Effects of chlorinated hydrocarbons on plasma α-lipoprotein cholesterol in rats

Abstract

Ten chlorinated hydrocarbons (tetradifon, Chlorobenzilate, kepone, lindane, Kelthane, toxaphene, dieldrin, hexachloro-benzene, dienochlor, and Aroclor 1254; see below) were evaluated in rats to assess agents which might selectively elevate high-density lipoprotein cholesterol (C-HDL). Single, nontoxic doses of Aroclor, dieldrin, and Kepone elevated C-HDL at day 7 (31%, 26%, and 24%, respectively, p < 0.05). The C-HDL elevations were maintained at days 21 and 60 (28% and 31%, p < 0.01) in the Aroclor group, while C-HDL returned to baseline in the dieldrin and Kepone groups. Liver function tests were unchanged from control, sugfesting that the changes in C-HDL were not the consequence of hepatotoxicity.
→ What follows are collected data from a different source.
Lemma payreq_of_encodable cfg h now invoice fb :
  now_ok now -> NewMSatFromSatoshis (ri_Value invoice) <= maxPaymentMSat -> ri_Expiry invoice <= maxExpirySeconds ->
  0 <= cltv_of cfg invoice < 2 ^ 32 -> encodable (payreq_of cfg h now invoice fb).
Proof.
  intros (_ & _ & Hn) Hv He Hc. unfold encodable, payreq_of. cbn [pq_MilliSat pq_Timestamp pq_minFinalCLTVExpiry pq_expiry].
  split; [|split; [done|split]].
  - intros m. destruct (0 <? _) eqn:E; [|done]. intros [= <-]. unfold maxPaymentMSat in Hv. apply Z.ltb_lt in E. lia.
  - intros d [= <-]. lia.
  - intros e. destruct (0 <? _) eqn:E; [|done]. intros [= <-]. apply Z.ltb_lt in E. exists (ri_Expiry invoice).
    unfold maxExpirySeconds, second in *. lia.
Qed.

Lemma amount_u64 v : is_u64 (NewMSatFromSatoshis v).
Proof. unfold is_u64, NewMSatFromSatoshis, u64. apply Z.mod_pos_bound. lia. Qed.

Lemma amount_range v : 0 <= NewMSatFromSatoshis v.
Proof. apply amount_u64. Qed.

Lemma ToSatoshis_i64 m : 0 <= m <= maxPaymentMSat -> i64 (ToSatoshis m) = ToSatoshis m.
Proof.
  unfold maxPaymentMSat, ToSatoshis, i64. intros H. rewrite Z.mod_small; [lia|].
  pose proof (Z.div_pos m 1000). pose proof (Z.div_le_upper_bound m 1000 (2 ^ 32)). lia.
Qed.

Lemma expiry_reported cfg h now invoice fb :
  Expiry (payreq_of cfg h now invoice fb) / second = if 0 <? ri_Expiry invoice then ri_Expiry invoice else 3600.
Proof.
  unfold Expiry, payreq_of. cbn [pq_expiry]. destruct (0 <? _); [|done]. cbn [default]. by apply Z.div_mul.
Qed.

Lemma desc_hash_reported invoice :
  default [] (if has_desc_hash invoice then Some (ri_DescriptionHash invoice) else None) = ri_DescriptionHash invoice.
Proof. unfold has_desc_hash. by destruct (ri_DescriptionHash invoice). Qed.

Lemma createRPCInvoice_made cfg now invoice pre fb payreq :
  now_ok now -> NewMSatFromSatoshis (ri_Value invoice) <= maxPaymentMSat -> ri_Expiry invoice <= maxExpirySeconds ->
  0 <= cltv_of cfg invoice < 2 ^ 32 -> zpay_Encode (payreq_of cfg (sha256 pre) now invoice fb) = Ok payreq ->
  createRPCInvoice (mkInvoice (ri_Memo invoice) (ri_Receipt invoice) payreq now time_zero pre (NewMSatFromSatoshis (ri_Value invoice)) false)
    = Ok (reported cfg now pre payreq fb invoice).
Proof.
  intros Hn Hv He Hc Henc. unfold createRPCInvoice. cbn [inv_PaymentRequest inv_SettleDate inv_Memo inv_Receipt inv_PaymentPreimage inv_Value inv_Settled inv_CreationDate].
  rewrite (zpay_Decode_Encode _ _ (payreq_of_encodable _ _ _ _ _ Hn Hv He Hc) Henc). cbn [pq_PaymentHash transmitted payreq_of pq_DescriptionHash pq_FallbackAddr].
  rewrite IsZero_zero, desc_hash_reported, ToSatoshis_i64 by (pose proof (amount_range (ri_Value invoice)); lia). unfold reported. do 2 f_equal.
  apply (expiry_reported cfg (sha256 pre) now invoice fb).
Qed.

Lemma LookupInvoice_request h s :
  length h = 32%nat -> forall req, req = mkPaymentHash [] h \/ req = mkPaymentHash (hex_EncodeToString h) [] ->
  rpc_LookupInvoice req s = (invoice ← r_LookupInvoice h s; createRPCInvoice invoice).
Proof.
  intros Hh req Hreq. unfold rpc_LookupInvoice. replace (request_hash req) with (@Ok bytes h); [done|]. symmetry.
  unfold request_hash. assert (forall (r : bytes), r = h -> (if negb (length r =? 0)%nat && negb (length r =? 32)%nat
    then Err (ErrNew "payment hash must be exactly 32 bytes") else Ok (copy32 r)) = Ok h) as Hk.
  { intros r ->. rewrite Hh. cbn. by rewrite copy32_whole. }
  destruct Hreq as [-> | ->]; cbn [ph_RHashStr ph_RHash].
  - apply (Hk h eq_refl).
  - rewrite hex_length, Hh. cbn [Nat.mul Nat.add Nat.eqb]. rewrite hex_roundtrip. apply (Hk h eq_refl).
Qed.

Lemma Update_fails {A} (f : TX A) db e db' : Update f db = (Err e, db') -> db' = db.
Proof. unfold Update. destruct (f db) as [[a b]|]; [done|]. by intros [= _ <-]. Qed.

Lemma r_AddInvoice_err i s e s' : r_AddInvoice i s = (Err e, s') -> s' = s.
Proof.
  unfold r_AddInvoice, AddInvoice. destruct (validateInvoice i) as [[]|e']; [|intros [= <- <-]; by destruct s].
  destruct (Update _ _) as [[[]|e'] db] eqn:E; [done|]. intros [= <- <-]. apply Update_fails in E as ->. by destruct s.
Qed.

(** The registry finds what it has just stored. *)
Lemma AddInvoice_found i s k s' h :
  sys_rel s k -> event_ok (E_AddInvoice i) -> is_next (kn_store k) + 1 < 2 ^ 32 -> r_AddInvoice i s = (Ok tt, s') ->
  h = sha256 (inv_PaymentPreimage i) -> kn_debug k !! h = None -> r_LookupInvoice h s' = Ok i.
Proof.
  intros (Hd & Hi & Hw & Hs) Hok Hn Hadd -> Hnone. unfold r_AddInvoice in Hadd.
  destruct (validateInvoice i) as [[]|e] eqn:V; [|unfold AddInvoice in Hadd; by rewrite V in Hadd].
  pose proof (AddInvoice_refines _ _ i Hi (validateInvoice_ok i Hok V) Hn) as H.
  destruct (is_map _ !! _) as [j|]; [by rewrite H in Hadd|]. destruct H as (db' & E & _ & Hr). rewrite E in Hadd. injection Hadd as <-.
  unfold r_LookupInvoice. cbn [set_db sy_reg sy_db]. rewrite Hd, Hnone, (LookupInvoice_refines _ _ _ Hr) by apply sha256_length.
  cbn [is_created is_map]. by rewrite lookup_insert_eq.
Qed.

Lemma DecodePayReq_made cfg now invoice pre fb payreq :
  now_ok now -> NewMSatFromSatoshis (ri_Value invoice) <= maxPaymentMSat -> ri_Expiry invoice <= maxExpirySeconds ->
  0 <= cltv_of cfg invoice < 2 ^ 32 -> zpay_Encode (payreq_of cfg (sha256 pre) now invoice fb) = Ok payreq ->
  DecodePayReq payreq
    = Ok (mkRpcPayReq (hex_EncodeToString (SerializeCompressed node_key)) (hex_EncodeToString (sha256 pre))
            (ToSatoshis (NewMSatFromSatoshis (ri_Value invoice))) (Unix now)
            (if has_desc_hash invoice then [] else ri_Memo invoice) (hex_EncodeToString (ri_DescriptionHash invoice))
            (match fb with Some a => AddressString a | None => [] end)
            (if 0 <? ri_Expiry invoice then ri_Expiry invoice else 3600) (cltv_of cfg invoice)).
Proof.
  intros Hn Hv He Hc Henc. pose proof (amount_range (ri_Value invoice)) as Ha. unfold DecodePayReq.
  rewrite (zpay_Decode_Encode _ _ (payreq_of_encodable _ _ _ _ _ Hn Hv He Hc) Henc). cbn [mbind res_bind pq_PaymentHash transmitted payreq_of pq_Destination
    pq_MilliSat pq_Timestamp pq_Description pq_DescriptionHash pq_FallbackAddr default].
  f_equal. f_equal.
  - destruct (0 <? NewMSatFromSatoshis _) eqn:E; [apply ToSatoshis_i64; lia|]. apply Z.ltb_ge in E. by replace (NewMSatFromSatoshis (ri_Value invoice)) with 0 by lia.
  - unfold Unix at 1. rewrite instant_time_Unix by apply Hn. unfold second. by rewrite Z.div_mul.
  - by destruct (has_desc_hash invoice).
  - by rewrite desc_hash_reported.
  - apply (expiry_reported cfg (sha256 pre) now invoice fb).
  - unfold MinFinalCLTVExpiry. cbn. unfold i64. rewrite Z.mod_small; lia.
Qed.

(** C13: An invoice added over RPC can be looked up by the hash that is returned, as bytes or
    as a hex string, and is reported as it was asked for; the payment request that is
    returned describes it.  When the call fails nothing is stored. *)
Theorem invoice_roundtrip cfg rand now invoice s k :
  sys_rel s k -> cfg_ok cfg -> now_ok now -> (forall r, rand = Ok r -> length r = 32%nat) ->
  0 <= ri_CltvExpiry invoice -> is_next (kn_store k) + 1 < 2 ^ 32 ->
  match rpc_AddInvoice cfg rand now invoice s with
  | (Err _, s') => s' = s
  | (Ok resp, s') =>
      kn_debug k !! ai_RHash resp = None ->
      exists pre fb, ai_RHash resp = sha256 pre /\ (ri_RPreimage invoice <> [] -> pre = ri_RPreimage invoice) /\ fallback_of invoice fb
        /\ (forall req, req = mkPaymentHash [] (ai_RHash resp) \/ req = mkPaymentHash (hex_EncodeToString (ai_RHash resp)) [] ->
              rpc_LookupInvoice req s' = Ok (reported cfg now pre (ai_PaymentRequest resp) fb invoice))
        /\ DecodePayReq (ai_PaymentRequest resp)
           = Ok (mkRpcPayReq (hex_EncodeToString (SerializeCompressed node_key)) (hex_EncodeToString (ai_RHash resp))
                   (ToSatoshis (NewMSatFromSatoshis (ri_Value invoice))) (Unix now)
                   (if has_desc_hash invoice then [] else ri_Memo invoice) (hex_EncodeToString (ri_DescriptionHash invoice))
                   (match fb with Some a => AddressString a | None => [] end)
                   (if 0 <? ri_Expiry invoice then ri_Expiry invoice else 3600) (cltv_of cfg invoice))
  end.
Proof.
  intros Hrel Hcfg Hnow Hrand Hcltv Hn. unfold rpc_AddInvoice. destruct (build_invoice cfg rand now invoice) as [[i resp]|e] eqn:Eb; [|done].
  destruct (build_invoice_made _ _ _ _ _ _ Hcfg Hrand Hcltv Eb) as (pre & fb & Hlen & Hfb & Hp & Hv & Hd & He & Hc & Henc & Hh & Hi).
  destruct (r_AddInvoice i s) as [[[]|e] s'] eqn:Ea; [|by apply r_AddInvoice_err in Ea]. intros Hdbg. exists pre, fb.
  do 3 (split; [done|]). split.
  - intros req Hreq. rewrite (LookupInvoice_request (ai_RHash resp) s'); [|by rewrite Hh, sha256_length|done].
    assert (ai_RHash resp = sha256 (inv_PaymentPreimage i)) as E1 by (by rewrite Hi).
    assert (event_ok (E_AddInvoice i)) as Hok.
    { rewrite Hi. destruct Hnow as (H1 & H2 & _). split; [done|]. split; [done|]. split; [done|]. apply amount_u64. }
    rewrite (AddInvoice_found i s k s' (ai_RHash resp) Hrel Hok Hn Ea E1 Hdbg), Hi. by apply createRPCInvoice_made.
  - rewrite Hh. by apply DecodePayReq_made.
Qed.

End Invoices.

(** * Lists of invoices and subscriptions *)

(** ** A loop that sends what arrives

    The three subscriptions have the same loop: an item that arrives is converted and sent,
    an item that cannot be converted or sent ends the call, and so does the shutdown.  [None]
    is a loop that still waits. *)
Inductive feed (A : Type) := FItem (a : A) (sent : option goerr) | FQuit.
Arguments FItem {A} a sent.
Arguments FQuit {A}.

Fixpoint feed_loop {A B} (convert : A -> res B) (evs : list (feed A)) (sent : list B) : list B * option (res ()) :=
  match evs with
  | [] => (sent, None)
  | FQuit :: _ => (sent, Some (Ok tt))
  | FItem a r :: evs =>
      match convert a with
      | Err e => (sent, Some (Err e))
      | Ok b => match r with Some e => (sent, Some (Err e)) | None => feed_loop convert evs (sent ++ [b]) end
      end
  end.
(* ===== verification/RpcPay.v ===== *)
(** * Payments over RPC

    rpcserver.go, [SendPayment], [SendPaymentSync], [savePayment], [validatePayReqExpiry],
    [marshallRoute] and [ListPayments].

    One call of [SendPayment] is three kinds of goroutines: a reader of the client's
    stream, the loop of the call, and one goroutine for each payment, which takes a slot of
    a semaphore, asks the router, records the payment and answers.  A step of the machine
    below is one operation on a channel, the stream, the router or the database; what the
    client and the router answer is part of the event. *)

From Stdlib Require Import ZArith Lia.
From Stdlib Require Import Init.Byte.
From stdpp Require Import base gmap strings numbers list.
From S2P Require Import Prelude Stream Outputs Bolt InvoiceStore Preimages RpcBase RpcInvoice PaymentStore.
Local Open Scope Z_scope.

(** ** Data *)

(** [routing.Hop] with the part of its channel that is read, and [routing.Route]. *)
Record Hop := mkHop {
  hop_PubKeyBytes : bytes;
  hop_ChannelID : Z;
  hop_Capacity : Z;
  hop_OutgoingTimeLock : Z;
  hop_AmtToForward : Z;
  hop_Fee : Z
}.

Record Route := mkRoute {
  rt_TotalTimeLock : Z;
  rt_TotalFees : Z;
  rt_TotalAmount : Z;
  rt_Hops : list Hop
}.
(** ** What the router made *)

(** A goroutine has a payment to save when the router has just made it. *)
Lemma wsave_step e s s' i preImage route :
  pay_step cfg e s = Some s' ->
  wst s' i = Some (WSave preImage route)
  <-> e = PRouted i (Ok (preImage, route)) \/ (wst s i = Some (WSave preImage route) /\ forall now, e <> PSave i now).
Proof.
  intros Hs. assert (forall j st w, wst s j = Some w -> (forall a b, w <> WSave a b) ->
    (wst (move j st s) i = Some (WSave preImage route) <-> (j = i /\ st = WSave preImage route) \/ wst s i = Some (WSave preImage route))) as Hmv.
  { intros j st w Hj Hne. unfold wst, move, set_workers in *. cbn. destruct (decide (j = i)) as [->|Hji].
    - rewrite list_lookup_alter_eq. destruct (ps_workers s !! i) as [w0|] eqn:Ei; [|done]. cbn in *. split; [intros [= ->]; by left|].
      intros [[_ ->]|H]; [done|]. by destruct (Hne preImage route); congruence.
    - rewrite list_lookup_alter_ne by done. tauto. }
  destruct e as [|now r|j r| | | | | | | |sent| |j|j now|j sent|j|j]; cbn [pay_step] in Hs.
  3: { destruct (wst s j) as [[]|] eqn:Ej; try done. injection Hs as <-. rewrite (Hmv j _ _ Ej) by done. destruct r as [[a b]|err]; [naive_solver|].
       split; [intros [[_ ?]|?]; [done|right; naive_solver]|intros [?|[? _]]; [naive_solver|by right]]. }
  13: { destruct (ps_workers s !! j) as [[p lp st]|] eqn:Ej; [|done]. destruct st as [| |a b| | | |]; try done. destruct (savePayment now b (pm_msat p) a (ps_db s)) as [r db'].
       injection Hs as <-. unfold wst, move, set_workers, set_pdb. cbn. destruct (decide (j = i)) as [->|Hji].
       - rewrite list_lookup_alter_eq, Ej. cbn. destruct r; split; try (intros [= ]); naive_solver.
       - rewrite list_lookup_alter_ne by done. split; [intros H; right; split; [done|naive_solver]|intros [?|[? _]]; done]. }
  all: repeat (match type of Hs with context [match ?x with _ => _ end] => destruct x eqn:? end; try done); try (injection Hs as <-).
  all: try (split; [intros H; right; split; [exact H|done]|by intros [?|[H _]]]).
  all: try (match goal with |- context [move ?j ?st ?s0] => etransitivity; [eapply (Hmv j st); [eassumption|done]|naive_solver] end).
  - unfold recv_step. destruct r as [|err|req]; [naive_solver..|]. destruct (read_payment now req); naive_solver.
  - unfold handle_payment. destruct (too_large p); [destruct sent; naive_solver|]. destruct (lightning_payment cfg p) as [lp|err]; [|naive_solver].
    unfold wst. cbn. destruct (decide (i < length (ps_workers s))%nat) as [Hlt|Hge].
    + rewrite lookup_app_l by done. naive_solver.
    + rewrite (lookup_ge_None_2 (ps_workers s) i) by lia. rewrite lookup_app_r by lia.
      destruct (i - length (ps_workers s))%nat as [|n]; cbn; naive_solver.
Qed.
Lemma one_run_run es got s s' :
  one_run got s -> Forall one_request es -> ((if got then 1 else 0) + count_if received es <= 1)%nat -> pay_run cfg es s = Some s' ->
  one_run (got || existsb received es) s'.
Proof.
  revert got s. induction es as [|e es IH]; intros got s Hi Hes Hn; [intros [= <-]; by rewrite orb_false_r|]. cbn [pay_run].
  destruct (pay_step cfg e s) as [s1|] eqn:E; [|done]. apply Forall_cons in Hes as [He Hes]. cbn [count_if existsb] in *. intros Hr.
  rewrite orb_assoc. eapply IH; [|done| |done].
  - eapply one_run_step; try done. intros ->. destruct (received e); [cbn in Hn; lia|done].
  - destruct got, (received e); cbn in *; lia.
Qed.

(** What the stream has come to when nothing is left to do. *)
Lemma one_run_end s :
  one_run true s -> pay_stuck s -> (forall i, wst s i <> Some WRouting) -> (ps_sema s + count_if holding (ps_workers s))%nat = numOutstandingPayments ->
  match read_payment now req with
  | Err e => ps_main s = Some (Some e) /\ ps_sent s = [] /\ ps_db s = db
  | Ok p =>
      if too_large p then ps_main s = None /\ ps_sent s = [(None, error_response (stream_too_large p))] /\ ps_db s = db
      else match lightning_payment cfg p with
           | Err e => ps_main s = Some (Some e) /\ ps_sent s = [] /\ ps_db s = db
           | Ok lp =>
               (ps_main s = None /\ exists r, ps_sent s = [(Some 0%nat, r)] /\ outcome_of p lp (Ok r) (ps_db s))
               \/ (exists e, ps_main s = Some (Some e) /\ ps_sent s = [] /\ outcome_of p lp (Err e) (ps_db s))
           end
  end.
Proof.
  intros Hi Hst Hr Hslots. assert (forall e, fails e s -> ps_main s = Some (Some e) /\ ps_sent s = []) as Hfails.
  { intros e (Hq & Hsn & [(Hm & _)|(Hm & Hc & _)]); [done|]. pose proof (Hst PErr eq_refl) as Hx. cbn in Hx. by rewrite Hm, Hc in Hx. }
  unfold one_run in Hi. destruct (read_payment now req) as [p|e].
  - destruct Hi as [(Hrd & Hm & _)|Hi]; [pose proof (Hst (PTake None) eq_refl) as Hx; cbn in Hx; by rewrite Hm, Hrd in Hx|].
    destruct (too_large p); [destruct Hi as ((_ & Hm & _) & _ & ? & ?); done|]. destruct (lightning_payment cfg p) as [lp|e].
    + destruct Hi as (st & Hw & Hi). assert (wst s 0 = Some st) as Ew by (unfold wst; by rewrite Hw). specialize (Hr 0%nat). rewrite Ew in Hr. destruct st.
      * pose proof (Hst (PAcquire 0) eq_refl) as Hx. cbn [pay_step] in Hx. rewrite Ew in Hx. rewrite Hw in Hslots. cbn in Hslots. destruct (ps_sema s); [done|done].
      * done.
      * pose proof (Hst (PSave 0 time_zero) eq_refl) as Hx. cbn [pay_step] in Hx. rewrite Hw in Hx. cbn in Hx. by destruct (savePayment _ _ _ _ _).
      * pose proof (Hst (PSend 0 None) eq_refl) as Hx. cbn [pay_step] in Hx. by rewrite Ew in Hx.
      * destruct Hi as ((_ & _ & Hc & _) & _). pose proof (Hst (PReportW 0) eq_refl) as Hx. cbn [pay_step] in Hx. by rewrite Ew, Hc in Hx.
      * pose proof (Hst (PRelease 0) eq_refl) as Hx. cbn [pay_step] in Hx. rewrite Ew, Hw in *. cbn in Hslots.
        assert (ps_sema s <? numOutstandingPayments = true)%nat as Hlt by (apply Nat.ltb_lt; unfold holding in Hslots; cbn in Hslots; lia). by rewrite Hlt in Hx.
      * destruct Hi as [((_ & Hm & _) & r & Hsn & Ho)|(e & Hf & Ho)]; [left; eauto|right]. exists e. destruct (Hfails e Hf). done.
    + destruct Hi as (_ & ? & Hf). by destruct (Hfails e Hf).
  - destruct Hi as (_ & ? & [(Hrd & Hm & Hc & _)|Hf]); [|by destruct (Hfails e Hf)].
    pose proof (Hst PReport eq_refl) as Hx. cbn in Hx. by rewrite Hrd, Hc in Hx.
Qed.
(** Another directory of the daemon takes its files with it. *)
Definition relocate (lndDir : bytes) (p : pathConfig) : pathConfig :=
  mkPathConfig (cf_LndDir p) (path_Join [lndDir; str "lnd.conf"]) (path_Join [lndDir; str "data"]) (path_Join [lndDir; str "tls.cert"])
    (path_Join [lndDir; str "tls.key"]) (path_Join [lndDir; str "admin.macaroon"]) (path_Join [lndDir; str "readonly.macaroon"])
    (path_Join [lndDir; str "invoice.macaroon"]) (path_Join [lndDir; str "logs"]).

Definition chr_tilde : byte := x7e.

Definition cleanAndExpandPath (path : bytes) : bytes :=
  let path := if has_prefix [chr_tilde] path
              then replace_first chr_tilde (match ce_CurrentUser env with Some homeDir => homeDir | None => ce_HOME env end) path
              else path in
  Clean (ce_ExpandEnv env path).

Definition clean_paths (c : config) : config :=
  let p := cf_paths c in
  let cl := cleanAndExpandPath in
  let clean_btcd (b : btcdConfig) := mkBtcdConfig (cl (bd_Dir b)) (bd_RPCHost b) (bd_RPCUser b) (bd_RPCPass b) (bd_RPCCert b) (bd_RawRPCCert b) in
  let clean_bitcoind (b : bitcoindConfig) := mkBitcoindConfig (cl (bi_Dir b)) (bi_RPCHost b) (bi_RPCUser b) (bi_RPCPass b) (bi_ZMQPath b) in
  set_paths (mkPathConfig (cf_LndDir p) (cf_ConfigFile p) (cl (cf_DataDir p)) (cl (cf_TLSCertPath p)) (cl (cf_TLSKeyPath p)) (cl (cf_AdminMacPath p))
               (cl (cf_ReadMacPath p)) (cl (cf_InvoiceMacPath p)) (cl (cf_LogDir p)))
    (set_bitcoin (cf_Bitcoin c) (clean_btcd (cf_BtcdMode c)) (clean_bitcoind (cf_BitcoindMode c))
       (set_litecoin (cf_Litecoin c) (clean_btcd (cf_LtcdMode c)) (clean_bitcoind (cf_LitecoindMode c)) c)).

(** ** Checks *)

Definition empty (s : bytes) : bool := bool_decide (s = []).

Definition check_autopilot (c : config) : res config :=
  let a := cf_Autopilot c in
  if ap_MaxChannels a <? 0 then Err (ErrNew "autopilot.maxchannels must be non-negative")
  else if SFltb (ap_Allocation a) (S754_zero false) then Err (ErrNew "autopilot.allocation must be non-negative")
  else if ap_MinChannelSize a <? 0 then Err (ErrNew "autopilot.minchansize must be non-negative")
  else if ap_MaxChannelSize a <? 0 then Err (ErrNew "autopilot.maxchansize must be non-negative")
  else
    let minSize := if ap_MinChannelSize a <? minChanFundingSize then minChanFundingSize else ap_MinChannelSize a in
    let maxSize := if maxFundingAmount <? ap_MaxChannelSize a then maxFundingAmount else ap_MaxChannelSize a in
    Ok (set_Autopilot (mkAutoPilotConfig (ap_Active a) (ap_MaxChannels a) (ap_Allocation a) minSize maxSize) c).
The hepatic microsomal cytochrome P-450 content of animals receiving Aroclor, dieldrin, and Kepone was 67%, 56%, and 44% higher than control values ( p < 0.02), indicating probable hepatic enzyme induction. If HDL (an antiatherogenic lipoprotein) is also selectively elevated by chlorinated hydrocarbons in man, then analogues might potentially be developed as antiatherogenic pharmacologic agents. Alternatively, the implications of man's exposure to halogenated hydrocarbons may be better understood.